Yukiko could feel them all. Every one. Waiting in the burning fire beyond the wall in her mind. The arashitora, black and white, swarming in the air around her. Her Khan beneath her, fierce and proud and sharp as swords. Cloudwalkers and Iron Samurai clashing aboard sky-ships. Corvette pilots dogfighting through blinding fumes. Kitsune soldiers fighting and dying to defend their home. Tora soldiers fighting and dying to avenge their Shōgun. Gaijin warriors charging down the hill to avenge their fallen Mother. All of them, tumbling and burning and seething, one flame burning brighter than the rest. A flame that touched the Kenning just like she did, sending ripples across flaming water.

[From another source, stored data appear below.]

(** * Ecommerce API backend (src/main.py, src/schemas.py): request/document mapper

    Shallow embedding of the FastAPI handlers of [src/main.py] over an
    explicit model of the document store reached through the optional
    handle [db].  Documents are Python dicts, modelled as association
    lists whose keys are kept in insertion order; values are the
    JSON/BSON values that flow through the handlers. *)

From Stdlib Require Import String Ascii List ZArith QArith Bool Lia.
From Stdlib Require Import Strings.Byte Numbers.DecimalString Sorting.Sorted Sorting.Permutation.
Import ListNotations.
Open Scope string_scope.
Open Scope nat_scope.
#[local] Set Warnings "-register-all".

(** ** Values and documents *)

(** A store identifier (bson [ObjectId]): its raw bytes. *)
Inductive oid : Type := Oid (bytes : list byte).

(** JSON/BSON values.  Numbers (Python [int] and [float]) are kept as
    exact rationals: the handlers only compare them. *)
Inductive value : Type :=
| VNull
| VBool (b : bool)
| VNum (q : Q)
| VStr (s : string)
| VOid (o : oid)
| VList (l : list value)
| VDoc (d : list (string * value)).

(** A Python dict with string keys. *)
Definition doc := list (string * value).

(** [d.get(k)] *)
Fixpoint dict_get (k : string) (d : doc) : option value :=
  match d with
  | [] => None
  | (k', v) :: r => if String.eqb k k' then Some v else dict_get k r
  end.

(** [d.pop(k)] on a key that is present: the entry is removed. *)
Fixpoint dict_pop (k : string) (d : doc) : doc :=
  match d with
  | [] => []
  | (k', v) :: r => if String.eqb k k' then r else (k', v) :: dict_pop k r
  end.

(** [d[k] = v]: an existing key keeps its position, a new key is appended. *)
Fixpoint dict_set (k : string) (v : value) (d : doc) : doc :=
  match d with
  | [] => [(k, v)]
  | (k', v') :: r => if String.eqb k k' then (k, v) :: r else (k', v') :: dict_set k v r
  end.

(** [d.get(k, default)] *)
Definition dict_get_default (k : string) (d : doc) (dflt : value) : value :=
  match dict_get k d with Some v => v | None => dflt end.

(** Python truthiness.  An [ObjectId] defines neither [__bool__] nor
    [__len__], so it is always true. *)
Definition truthy (v : value) : bool :=
  match v with
  | VNull => false
  | VBool b => b
  | VNum q => negb (Qeq_bool q 0%Q)
  | VStr s => negb (String.eqb s "")
  | VOid _ => true
  | VList l => match l with [] => false | _ => true end
  | VDoc d => match d with [] => false | _ => true end
  end.

(** ** ObjectId text form *)

Definition hex_digit (n : nat) : ascii :=
  if Nat.ltb n 10 then ascii_of_nat (48 + n) else ascii_of_nat (87 + n).

Definition byte_hex (b : byte) : string :=
  let n := Byte.to_nat b in
  String (hex_digit (Nat.div n 16)) (String (hex_digit (Nat.modulo n 16)) "").

(** [str(oid)]: the bytes as lower-case hexadecimal. *)
Definition oid_str (o : oid) : string :=
  match o with Oid bs => String.concat "" (map byte_hex bs) end.

Definition hex_val (c : ascii) : option nat :=
  let n := nat_of_ascii c in
  if (Nat.leb 48 n && Nat.leb n 57)%bool then Some (n - 48)
  else if (Nat.leb 97 n && Nat.leb n 102)%bool then Some (n - 87)
  else if (Nat.leb 65 n && Nat.leb n 70)%bool then Some (n - 55)
  else None.

(** ASCII whitespace skipped by [bytes.fromhex]. *)
Definition is_ascii_ws (c : ascii) : bool :=
  let n := nat_of_ascii c in
  (Nat.eqb n 32 || (Nat.leb 9 n && Nat.leb n 13))%bool.

(** [bytes.fromhex]: pairs of hex digits, whitespace allowed between pairs. *)
Fixpoint fromhex (cs : list ascii) : option (list byte) :=
  match cs with
  | [] => Some []
  | c :: r =>
      if is_ascii_ws c then fromhex r
      else match r with
           | [] => None
           | c2 :: r' =>
               match hex_val c, hex_val c2, fromhex r' with
               | Some h, Some l, Some bs =>
                   match Byte.of_nat (16 * h + l) with
                   | Some b => Some (b :: bs)
                   | None => None
                   end
               | _, _, _ => None
               end
           end
  end.

(** [ObjectId(s)] for a string [s]: a string of length 24 decoded by
    [bytes.fromhex]; anything else raises [InvalidId] ([None]). *)
Definition parse_oid (s : string) : option oid :=
  if Nat.eqb (String.length s) 24 then
    match fromhex (list_ascii_of_string s) with
    | Some bs => Some (Oid bs)
    | None => None
    end
  else None.

(** ** PyObjectId (main.py, lines 23-34) *)

(** [ObjectId.is_valid(v)]: false for a falsy [v], otherwise whether
    [ObjectId(v)] succeeds ([InvalidId] and [TypeError] give false).  Of
    the modelled values, the constructor accepts an [ObjectId] and a
    string; every other modelled value raises [TypeError].  A 12-byte
    [bytes] value, which the constructor also accepts, has no counterpart
    in [value]. *)
Definition objectid_is_valid (v : value) : bool :=
  if negb (truthy v) then false
  else match v with
       | VOid _ => true
       | VStr s => match parse_oid s with Some _ => true | None => false end
       | _ => false
       end.
(** * route35: a small authoritative DNS server with upstream fall-back

    A shallow embedding of [main.go].  The program answers queries for one
    owned zone from an in-memory record table, forwards what it does not know
    to a list of upstream nameservers, and lets an HTTP interface edit the
    table.

    What the program gets from its environment is kept abstract:
    - the network ([dns.Client.Exchange]) is an oracle over an abstract world,
      and every call is recorded in a trace;
    - the zone-file parser [dns.NewRR] is a function [string -> option RR];
    - the address of interface en0 ([Host]) is a string;
    - [json.Unmarshal] into a Go string is a function.
    Log output ([log.Printf]) has no influence on any result and is left out. *)

From stdpp Require Import gmap strings list fin_maps pretty.

(** ** Strings: the parts of Go's [strings] and [fmt] the program calls *)

(** [strings.HasSuffix]: [len(s) >= len(suffix) && s[len(s)-len(suffix):] == suffix]. *)
Definition HasSuffix (s suffix : string) : bool :=
  bool_decide (String.length suffix ≤ String.length s)
  && bool_decide (String.substring (String.length s - String.length suffix)
                                   (String.length suffix) s = suffix).

(** [strings.TrimSuffix]: [s] without the trailing [suffix], or [s] itself. *)
Definition TrimSuffix (s suffix : string) : string :=
  if HasSuffix s suffix
  then String.substring 0 (String.length s - String.length suffix) s
  else s.

(** [strings.Join(elems, sep)]. *)
Fixpoint Join (elems : list string) (sep : string) : string :=
  match elems with
  | [] => EmptyString
  | [e] => e
  | e :: rest => e +:+ sep +:+ Join rest sep
  end.

(** ** The data of github.com/miekg/dns the program touches *)

(** [dns.Question]. *)
Record Question := mkQuestion {
  Q_Name : string;
  Qtype : Z;
  Qclass : Z;
}.

Global Instance Question_eq_dec : EqDecision Question.
Proof. solve_decision. Defined.

(** [dns.RR_Header], what [rr.Header()] returns. *)
Record RR_Header := mkRR_Header {
  Name : string;
  Rrtype : Z;
  Class : Z;
  Ttl : Z;
}.

Global Instance RR_Header_eq_dec : EqDecision RR_Header.
Proof. solve_decision. Defined.

(** A resource record: its header, and its data in presentation format. *)
Record RR := mkRR {
  Header : RR_Header;
  Rdata : string;
}.

Global Instance RR_eq_dec : EqDecision RR.
Proof. solve_decision. Defined.

Definition TypeA : Z := 1.
Definition TypeNS : Z := 2.
Definition ClassINET : Z := 1.
Definition OpcodeQuery : Z := 0.
Definition RcodeSuccess : Z := 0.
Definition RcodeServerFailure : Z := 2.

(** [dns.MsgHdr]. *)
Record MsgHdr := mkMsgHdr {
  Id : Z;
  Response : bool;
  Opcode : Z;
  Authoritative : bool;
  Truncated : bool;
  RecursionDesired : bool;
  RecursionAvailable : bool;
  Zero : bool;
  AuthenticatedData : bool;
  CheckingDisabled : bool;
  Rcode : Z;
}.

Global Instance MsgHdr_eq_dec : EqDecision MsgHdr.
Proof. solve_decision. Defined.

(** [dns.Msg].  [Compress] is not part of the message on the wire: it tells the
    encoder whether to compress names when the message is packed.
    [Questions] is the Go field [Question]. *)
Record Msg := mkMsg {
  Hdr : MsgHdr;
  Compress : bool;
  Questions : list Question;
  Answer : list RR;
  Ns : list RR;
  Extra : list RR;
}.

Global Instance Msg_eq_dec : EqDecision Msg.
Proof. solve_decision. Defined.

(** [new(dns.Msg)] and [&dns.Msg{}]: every field at its zero value. *)
Definition new_Msg : Msg :=
  mkMsg (mkMsgHdr 0 false 0 false false false false false false false 0)
        false [] [] [] [].

(** Field assignments [m.F = v]. *)
Definition set_Hdr (h : MsgHdr) (m : Msg) : Msg :=
  mkMsg h (Compress m) (Questions m) (Answer m) (Ns m) (Extra m).
Definition set_Compress (b : bool) (m : Msg) : Msg :=
  mkMsg (Hdr m) b (Questions m) (Answer m) (Ns m) (Extra m).
Definition set_Question (qs : list Question) (m : Msg) : Msg :=
  mkMsg (Hdr m) (Compress m) qs (Answer m) (Ns m) (Extra m).
Definition set_Answer (rs : list RR) (m : Msg) : Msg :=
  mkMsg (Hdr m) (Compress m) (Questions m) rs (Ns m) (Extra m).
Definition set_Ns (rs : list RR) (m : Msg) : Msg :=
  mkMsg (Hdr m) (Compress m) (Questions m) (Answer m) rs (Extra m).

Definition set_Authoritative (b : bool) (m : Msg) : Msg :=
  let h := Hdr m in
  set_Hdr (mkMsgHdr (Id h) (Response h) (Opcode h) b (Truncated h)
             (RecursionDesired h) (RecursionAvailable h) (Zero h)
             (AuthenticatedData h) (CheckingDisabled h) (Rcode h)) m.
Definition set_RecursionAvailable (b : bool) (m : Msg) : Msg :=
  let h := Hdr m in
  set_Hdr (mkMsgHdr (Id h) (Response h) (Opcode h) (Authoritative h) (Truncated h)
             (RecursionDesired h) b (Zero h)
             (AuthenticatedData h) (CheckingDisabled h) (Rcode h)) m.
Definition set_Rcode (rcode : Z) (m : Msg) : Msg :=
  let h := Hdr m in
  set_Hdr (mkMsgHdr (Id h) (Response h) (Opcode h) (Authoritative h) (Truncated h)
             (RecursionDesired h) (RecursionAvailable h) (Zero h)
             (AuthenticatedData h) (CheckingDisabled h) rcode) m.

(** [Msg.SetReply], from the library's defaults.go: the reply takes the
    request's id and opcode, is marked a response with rcode success, copies
    the RD and CD bits of a standard query, and its question section is the
    request's FIRST question (none when the request has none).  The other
    fields of the receiver are left as they are. *)
Definition SetReply (dns request : Msg) : Msg :=
  let h := Hdr dns in
  let rq := Hdr request in
  let standard := bool_decide (Opcode rq = OpcodeQuery) in
  let dns :=
    set_Hdr (mkMsgHdr (Id rq) true (Opcode rq) (Authoritative h) (Truncated h)
               (if standard then RecursionDesired rq else RecursionDesired h)
               (RecursionAvailable h) (Zero h) (AuthenticatedData h)
               (if standard then CheckingDisabled rq else CheckingDisabled h)
               RcodeSuccess) dns in
  match Questions request with
  | [] => dns
  | q :: _ => set_Question [q] dns
  end.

Hana. Grief-stricken. Furious. Screaming as she and Kaiah weaved among the gaijin rotor-thopters, tearing them from the sky.

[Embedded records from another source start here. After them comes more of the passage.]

Lemma bookConference_ledger (now : Z) (id n u : string) (s : database) :
  ledger_invariant s -> ledger_invariant (fst (bookConference now id n u s)).
Proof.
  intros Hinv. unfold bookConference.
  destruct (getConferenceByName s n) as [c|] eqn:Ec; [|assumption].
  destruct (getUserById s u); [|assumption].
  destruct (hasConferenceStarted now s n) as [[|]|]; try assumption.
  destruct (hasExistingBooking s u n); [assumption|].
  destruct (hasConflictingBooking s u (start_time c) (end_time c)); [assumption|].
  destruct (0 <? available_slots c).
  - unfold bind.
    destruct (insert_booking _ s) as [s1|] eqn:E1; [|assumption].
    destruct (add_available_slots (-1) n s1) as [s2|] eqn:E2; [|assumption].
    simpl.
    apply insert_booking_some in E1. destruct E1 as (Hb1 & Hc1 & _).
    apply add_available_slots_some in E2. destruct E2 as (Hc2 & Hb2 & _).
    eapply ledger_same; [apply removeUserFromAllWaitlists_ledger|].
    apply (ledger_bump (-1) n s); [assumption|congruence|].
    intros m. unfold count_confirmed. rewrite Hb2, Hb1, count_after_insert.
    rewrite confirmed_for_row, andb_true_r, String.eqb_sym.
    destruct (String.eqb m n); simpl; lia.
  - unfold bind.
    destruct (insert_booking _ s) as [s1|] eqn:E1; [|assumption].
    destruct (insert_waitlist _ s1) as [s2|] eqn:E2; [|assumption].
    simpl.
    apply insert_booking_some in E1. destruct E1 as (Hb1 & Hc1 & _).
    unfold insert_waitlist in E2. destruct (existsb _ _); [discriminate|].
    injection E2 as <-.
    eapply ledger_same; [|exact Hinv].
    split; [simpl; assumption|].
    intros m. apply Nat2Z.inj. unfold count_confirmed. simpl.
    rewrite Hb1, count_after_insert.
    rewrite confirmed_for_row, andb_false_r. simpl. lia.
Qed.

Lemma update_booking_count (id : string) (f : booking -> booking) (s : database)
    (b : booking) (m : string) :
  booking_ids_unique s ->
  booking_by_id s id = Some b ->
  Z.of_nat (count_confirmed (update_booking id f s) m)
  = Z.of_nat (count_confirmed s m)
    - indicator (confirmed_for m b) + indicator (confirmed_for m (f b)).
Proof.
  intros Hnd Hfind. unfold count_confirmed, update_booking. simpl.
  now apply count_after_update.
Qed.

Lemma confirm_uuid_ledger (now : Z) (id : string) (s : database) :
  booking_ids_unique s ->
  ledger_invariant s -> ledger_invariant (fst (confirm_uuid now id s)).
Proof.
  intros Hnd Hinv. unfold confirm_uuid.
  destruct (booking_with_conference s id) as [[b c]|] eqn:E; [|assumption].
  apply booking_with_conference_some in E. destruct E as [Hfind Hconf].
  destruct (status_eqb (status b) WAITLISTED) eqn:Est; simpl negb; cbv iota; [|assumption].
  destruct (start_time c <=? now); [assumption|].
  destruct (deadline_passed now b); [assumption|].
  destruct (available_slots c <=? 0); [assumption|].
  unfold bind.
  destruct (add_available_slots (-1) (conference_name b) _) as [s2|] eqn:E2; [|assumption].
  simpl.
  apply add_available_slots_some in E2. destruct E2 as (Hc2 & Hb2 & _).
  eapply ledger_same; [apply processNextInWaitlist_ledger|].
  eapply ledger_same; [apply removeUserFromAllWaitlists_ledger|].
  eapply ledger_same; [apply delete_waitlist_ledger|].
  apply (ledger_bump (-1) (conference_name b) s); [assumption|exact Hc2|].
  intros m. unfold count_confirmed at 1. rewrite Hb2.
  fold (count_confirmed (update_booking id
          (fun b0 => set_confirm_by (set_status b0 CONFIRMED) None) s) m).
  rewrite (update_booking_count id _ s b m Hnd Hfind).
  apply status_eqb_eq in Est.
  unfold confirmed_for. simpl. rewrite Est. simpl.
  rewrite andb_false_r, andb_true_r, String.eqb_sym.
  destruct (String.eqb m (conference_name b)); simpl; lia.
Qed.

Lemma confirmWaitlistBooking_ledger (now : Z) (bookingId : string) (s : database) :
  booking_ids_unique s ->
  ledger_invariant s -> ledger_invariant (fst (confirmWaitlistBooking now bookingId s)).
Proof.
  intros Hnd Hinv. apply confirm_parsed; [assumption|].
  intros id _. now apply confirm_uuid_ledger.
Qed.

Blood dripping from her nose, pain flaring hot at the base of her skull, Yukiko reached out through the storm, crossing a sea of death and pain. Gentle as she could, she reached inside the girl’s head, saw the source of her heartache: Akihito lying motionless on the frozen ground.

Oh gods, no …

Grief seized Yukiko’s heart, almost stilled it. It was a physical pain. A punch in the chest with jagged, frozen knuckles. One more piece of herself lost in this fucking war. One more person she loved taken away. Aisha. Kasumi. Her father. Now Akihito too. Gods above. His huge crushing hugs lifting her off the ground. His bad poetry. His clumsy, big brother hands, encircling her own. Gone now. Blood-slicked. Cold and still.

She reached out into the storm of talons and feathers all around her, filling them with her rage. Flooding their inputs with bitter, broken-glass grief, the desire for revenge burning white and blinding. They roared in reply, deafening and furious.

The Phoenix sky-fleet was now attacking the Kitsune fleet from behind, shredding their crews with bursts of shuriken fire. The arashitora fell on them like hammers from the sky, talons shearing through inflatables, the shriek of venting hydrogen layered over the roar of the thunder tigers as they fell on this tiny swarm of wood and flimsy metal, ripping it to tatters.